Todos os deputados estaduais presentes votaram a favor da proposta, menos Romero Albuquerque (União Brasil), que se absteve após votar contra na primeira discursão.
O deputado Joel da Harpa (PL) apresentou uma emenda que adianta a extinção da medida para 2025 foi apresentada e aguarda votação no Plenário da Casa.
O texto original sem as emendas será levado ao plenário após o o Substitutivo nº 6 foi rejeitado pela Comissão de Justiça.
Esta foi a terceira vez que a matéria, que chegou há dois meses na Casa, foi analisada pela Comissão de Justiça da Alepe.
Em abril, o colegiado deu aval à proposição original da governadora Raquel Lyra, que estabelece o fim do mecanismo de maneira escalonada, em três etapas, até junho de 2026. Na mesma ocasião, acatou duas emendas ao PLC 1671/2024.
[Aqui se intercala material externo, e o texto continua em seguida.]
(** An abort whose record cannot be written is reported as failed and forgotten, and stays open on
    disk: the next process rolls back what was written since. *)
Lemma unrecorded_abort_runs_again :
  let r := abort itself plain_join 0 1 "w" 7 no_journal (run_ops itself plain_join [Begin 0 "w" "edit" ["a"] ∅ 5 all_well; Write "w/a" (Some (File "v2"))] start) in
  answer r = Some (Io "persist") /\ answer (abort itself plain_join 0 1 "w" 8 all_well r.1) = Some UnknownTx /\
  let w := run_ops itself plain_join [Write "w/a" (Some (File "v3")); Restart 0; Hydrate 0 "w"; Abort 0 1 "w" 9 all_well] r.1 in
  fs w !! "w/a" = Some (File "v1").
Proof. vm_compute. repeat split. Qed.

(** A created file that cannot be removed stays, and the abort succeeds. *)
Lemma created_file_may_stay :
  let r := abort itself plain_join 0 1 "w" 7 no_removal (run_ops itself plain_join [Begin 0 "w" "edit" ["new"] ∅ 5 all_well; Write "w/new" (Some (File "x"))] start) in
  answer r = None /\ fs r.1 !! "w/new" = Some (File "x").
Proof. vm_compute. split; reflexivity. Qed.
A Emenda 2/2024, de Fabrizio Ferraz (Solidariedade), prevê que o oficial ou praça inativo, que for demitido ou excluído da corporação, continue a receber a remuneração correspondente ao posto que ocupava na inatividade.
A Emenda 4/2024, de Mário Ricardo (Republicanos), acrescenta uma segunda data anual para promoções por merecimento.
O texto, porém, teve que voltar à CCLJ depois que a Comissão de Segurança Pública aprovou o Substitutivo nº 5, da deputada Delegada Gleide Ângelo (PSB). A versão dela antecipa em um ano a extinção total das faixas salariais.
Essa antecipação chegou a ser aprovada em Justiça, mas foi derrubada pela Comissão de Finanças, cujo parecer, apresentado por Socorro Pimentel (União), gerou uma terceira versão do texto.
Essa versão manteve o cronograma original estabelecido pelo Poder Executivo e as duas emendas já acolhidas ao texto original.